TASK TO COMPLETE>
Output only the lines below that start at the line containing "erewrite bind_Done by" and end at the line containing "unfold admitted. destruct", with both ends kept.
*** RECORDS TO PROCESS Section Begins ***
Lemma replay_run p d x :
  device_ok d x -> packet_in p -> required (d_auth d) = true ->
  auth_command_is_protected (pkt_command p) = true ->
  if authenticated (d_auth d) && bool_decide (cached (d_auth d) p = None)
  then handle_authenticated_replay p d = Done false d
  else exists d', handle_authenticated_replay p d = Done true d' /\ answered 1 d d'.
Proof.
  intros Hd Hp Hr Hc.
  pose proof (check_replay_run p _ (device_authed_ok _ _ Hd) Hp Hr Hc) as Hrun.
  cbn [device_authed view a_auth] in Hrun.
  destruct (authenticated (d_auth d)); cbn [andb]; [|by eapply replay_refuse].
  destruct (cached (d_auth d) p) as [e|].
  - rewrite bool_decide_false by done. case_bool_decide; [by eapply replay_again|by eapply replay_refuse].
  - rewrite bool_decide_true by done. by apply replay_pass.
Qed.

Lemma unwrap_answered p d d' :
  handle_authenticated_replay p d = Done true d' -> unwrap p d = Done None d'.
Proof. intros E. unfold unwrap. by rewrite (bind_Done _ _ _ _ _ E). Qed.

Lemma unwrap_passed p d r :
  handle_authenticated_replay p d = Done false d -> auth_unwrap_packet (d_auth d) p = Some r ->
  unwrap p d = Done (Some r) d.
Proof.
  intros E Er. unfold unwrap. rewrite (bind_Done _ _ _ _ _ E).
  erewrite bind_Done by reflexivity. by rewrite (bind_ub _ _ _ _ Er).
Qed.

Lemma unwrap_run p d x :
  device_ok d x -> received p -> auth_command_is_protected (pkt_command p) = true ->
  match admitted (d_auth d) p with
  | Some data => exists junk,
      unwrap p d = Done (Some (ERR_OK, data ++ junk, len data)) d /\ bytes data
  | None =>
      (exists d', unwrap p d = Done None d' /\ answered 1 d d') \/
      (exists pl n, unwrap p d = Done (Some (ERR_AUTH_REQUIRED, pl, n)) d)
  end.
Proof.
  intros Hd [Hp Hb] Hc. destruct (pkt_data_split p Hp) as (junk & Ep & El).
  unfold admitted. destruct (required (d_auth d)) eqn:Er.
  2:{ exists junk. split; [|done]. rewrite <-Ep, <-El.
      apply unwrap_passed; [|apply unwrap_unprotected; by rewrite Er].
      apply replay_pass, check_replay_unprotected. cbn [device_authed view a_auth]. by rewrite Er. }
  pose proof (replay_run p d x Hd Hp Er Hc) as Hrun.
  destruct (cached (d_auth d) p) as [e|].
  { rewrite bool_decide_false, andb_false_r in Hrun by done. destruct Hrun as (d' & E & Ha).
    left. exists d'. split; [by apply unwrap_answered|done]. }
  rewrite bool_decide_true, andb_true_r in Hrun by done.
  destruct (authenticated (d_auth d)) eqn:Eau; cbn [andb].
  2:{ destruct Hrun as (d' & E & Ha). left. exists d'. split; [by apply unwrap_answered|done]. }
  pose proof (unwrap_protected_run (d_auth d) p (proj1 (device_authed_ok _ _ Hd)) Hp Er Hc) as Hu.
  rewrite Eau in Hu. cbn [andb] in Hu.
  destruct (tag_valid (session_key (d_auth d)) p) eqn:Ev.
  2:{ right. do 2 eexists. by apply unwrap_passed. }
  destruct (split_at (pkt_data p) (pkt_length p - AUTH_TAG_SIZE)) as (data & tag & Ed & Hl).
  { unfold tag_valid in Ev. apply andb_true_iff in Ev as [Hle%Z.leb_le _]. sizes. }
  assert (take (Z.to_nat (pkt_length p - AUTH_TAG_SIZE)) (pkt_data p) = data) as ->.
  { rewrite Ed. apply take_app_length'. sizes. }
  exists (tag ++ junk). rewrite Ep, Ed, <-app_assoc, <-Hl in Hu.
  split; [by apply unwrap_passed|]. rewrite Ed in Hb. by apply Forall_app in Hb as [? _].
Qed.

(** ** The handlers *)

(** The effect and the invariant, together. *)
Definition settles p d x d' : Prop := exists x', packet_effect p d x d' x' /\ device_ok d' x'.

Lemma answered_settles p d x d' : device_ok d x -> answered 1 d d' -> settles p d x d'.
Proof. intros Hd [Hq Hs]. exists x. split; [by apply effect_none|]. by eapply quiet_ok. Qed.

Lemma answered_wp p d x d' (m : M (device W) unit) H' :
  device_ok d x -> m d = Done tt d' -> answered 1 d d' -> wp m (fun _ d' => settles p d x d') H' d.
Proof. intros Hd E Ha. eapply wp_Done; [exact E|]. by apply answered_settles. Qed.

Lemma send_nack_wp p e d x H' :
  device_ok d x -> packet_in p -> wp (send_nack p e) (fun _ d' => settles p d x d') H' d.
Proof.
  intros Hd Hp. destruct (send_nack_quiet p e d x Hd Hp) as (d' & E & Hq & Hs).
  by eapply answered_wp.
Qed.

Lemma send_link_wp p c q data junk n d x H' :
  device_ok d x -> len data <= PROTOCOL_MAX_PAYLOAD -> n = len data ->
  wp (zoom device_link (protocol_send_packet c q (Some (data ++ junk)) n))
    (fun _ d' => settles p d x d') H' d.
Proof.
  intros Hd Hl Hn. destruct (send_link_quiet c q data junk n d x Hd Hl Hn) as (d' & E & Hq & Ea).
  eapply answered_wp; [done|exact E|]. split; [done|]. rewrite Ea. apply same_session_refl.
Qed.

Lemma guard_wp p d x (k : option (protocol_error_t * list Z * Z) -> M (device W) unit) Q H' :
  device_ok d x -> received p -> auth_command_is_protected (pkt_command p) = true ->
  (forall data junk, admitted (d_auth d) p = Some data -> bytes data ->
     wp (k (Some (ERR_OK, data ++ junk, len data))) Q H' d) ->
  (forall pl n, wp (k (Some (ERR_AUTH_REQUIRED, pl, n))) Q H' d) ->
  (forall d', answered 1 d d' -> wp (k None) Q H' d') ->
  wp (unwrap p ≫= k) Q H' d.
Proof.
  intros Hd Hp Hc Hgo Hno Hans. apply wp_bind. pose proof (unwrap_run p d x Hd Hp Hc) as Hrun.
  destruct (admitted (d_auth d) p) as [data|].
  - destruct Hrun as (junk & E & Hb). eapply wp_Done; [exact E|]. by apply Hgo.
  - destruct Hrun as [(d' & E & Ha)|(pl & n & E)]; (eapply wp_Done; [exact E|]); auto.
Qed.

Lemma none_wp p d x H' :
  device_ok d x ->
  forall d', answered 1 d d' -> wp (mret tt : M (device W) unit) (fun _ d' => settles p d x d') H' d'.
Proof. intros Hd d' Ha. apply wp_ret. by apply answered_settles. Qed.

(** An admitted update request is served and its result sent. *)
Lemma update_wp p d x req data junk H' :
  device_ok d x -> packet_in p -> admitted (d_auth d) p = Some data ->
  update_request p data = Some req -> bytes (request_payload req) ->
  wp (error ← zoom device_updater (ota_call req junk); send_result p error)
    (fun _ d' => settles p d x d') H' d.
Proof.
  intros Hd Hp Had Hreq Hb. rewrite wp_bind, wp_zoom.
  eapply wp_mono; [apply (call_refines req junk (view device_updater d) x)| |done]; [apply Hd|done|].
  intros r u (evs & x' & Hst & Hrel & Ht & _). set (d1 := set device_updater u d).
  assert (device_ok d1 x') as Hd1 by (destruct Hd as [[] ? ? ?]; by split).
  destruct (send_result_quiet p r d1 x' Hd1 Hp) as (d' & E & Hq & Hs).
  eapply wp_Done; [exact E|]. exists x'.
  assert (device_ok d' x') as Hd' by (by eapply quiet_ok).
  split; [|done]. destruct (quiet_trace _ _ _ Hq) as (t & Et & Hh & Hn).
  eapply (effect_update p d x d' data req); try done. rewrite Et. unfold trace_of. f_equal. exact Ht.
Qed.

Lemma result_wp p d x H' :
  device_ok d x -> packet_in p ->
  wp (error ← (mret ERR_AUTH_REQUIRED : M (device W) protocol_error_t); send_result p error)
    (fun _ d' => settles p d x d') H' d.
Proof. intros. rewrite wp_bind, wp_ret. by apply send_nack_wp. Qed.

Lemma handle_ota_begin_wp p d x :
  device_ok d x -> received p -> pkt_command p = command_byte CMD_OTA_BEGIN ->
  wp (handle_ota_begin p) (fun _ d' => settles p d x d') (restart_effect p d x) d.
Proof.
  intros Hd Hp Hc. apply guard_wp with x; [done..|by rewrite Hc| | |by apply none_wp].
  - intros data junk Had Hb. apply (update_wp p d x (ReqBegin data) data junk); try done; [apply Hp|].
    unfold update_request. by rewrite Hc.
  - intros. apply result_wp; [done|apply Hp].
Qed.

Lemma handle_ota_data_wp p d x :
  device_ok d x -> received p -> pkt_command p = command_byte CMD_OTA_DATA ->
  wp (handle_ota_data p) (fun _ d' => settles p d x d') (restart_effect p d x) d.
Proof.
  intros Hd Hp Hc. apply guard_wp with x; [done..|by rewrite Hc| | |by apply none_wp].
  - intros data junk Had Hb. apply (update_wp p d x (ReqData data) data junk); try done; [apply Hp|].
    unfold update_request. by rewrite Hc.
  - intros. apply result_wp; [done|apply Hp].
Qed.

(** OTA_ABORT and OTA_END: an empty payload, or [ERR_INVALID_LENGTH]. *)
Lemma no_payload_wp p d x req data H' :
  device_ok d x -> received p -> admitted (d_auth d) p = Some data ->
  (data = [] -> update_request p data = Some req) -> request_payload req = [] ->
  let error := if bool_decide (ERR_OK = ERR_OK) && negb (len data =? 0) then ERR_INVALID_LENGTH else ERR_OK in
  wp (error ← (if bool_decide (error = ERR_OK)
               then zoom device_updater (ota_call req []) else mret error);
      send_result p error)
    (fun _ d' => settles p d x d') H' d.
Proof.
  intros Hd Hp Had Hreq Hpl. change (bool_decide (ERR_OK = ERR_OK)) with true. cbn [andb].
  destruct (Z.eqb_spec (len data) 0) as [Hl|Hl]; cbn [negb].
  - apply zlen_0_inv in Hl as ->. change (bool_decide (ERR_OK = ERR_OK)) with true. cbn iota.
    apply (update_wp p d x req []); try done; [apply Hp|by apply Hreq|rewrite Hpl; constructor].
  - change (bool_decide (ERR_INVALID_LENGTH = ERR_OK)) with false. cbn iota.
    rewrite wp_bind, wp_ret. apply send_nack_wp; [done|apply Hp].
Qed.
*** RECORDS TO PROCESS Section Ends ***
ANSWER SPACE>
  erewrite bind_Done by reflexivity. by rewrite (bind_ub _ _ _ _ Er).
Qed.

Lemma unwrap_run p d x :
  device_ok d x -> received p -> auth_command_is_protected (pkt_command p) = true ->
  match admitted (d_auth d) p with
  | Some data => exists junk,
      unwrap p d = Done (Some (ERR_OK, data ++ junk, len data)) d /\ bytes data
  | None =>
      (exists d', unwrap p d = Done None d' /\ answered 1 d d') \/
      (exists pl n, unwrap p d = Done (Some (ERR_AUTH_REQUIRED, pl, n)) d)
  end.
Proof.
  intros Hd [Hp Hb] Hc. destruct (pkt_data_split p Hp) as (junk & Ep & El).
  unfold admitted. destruct (required (d_auth d)) eqn:Er.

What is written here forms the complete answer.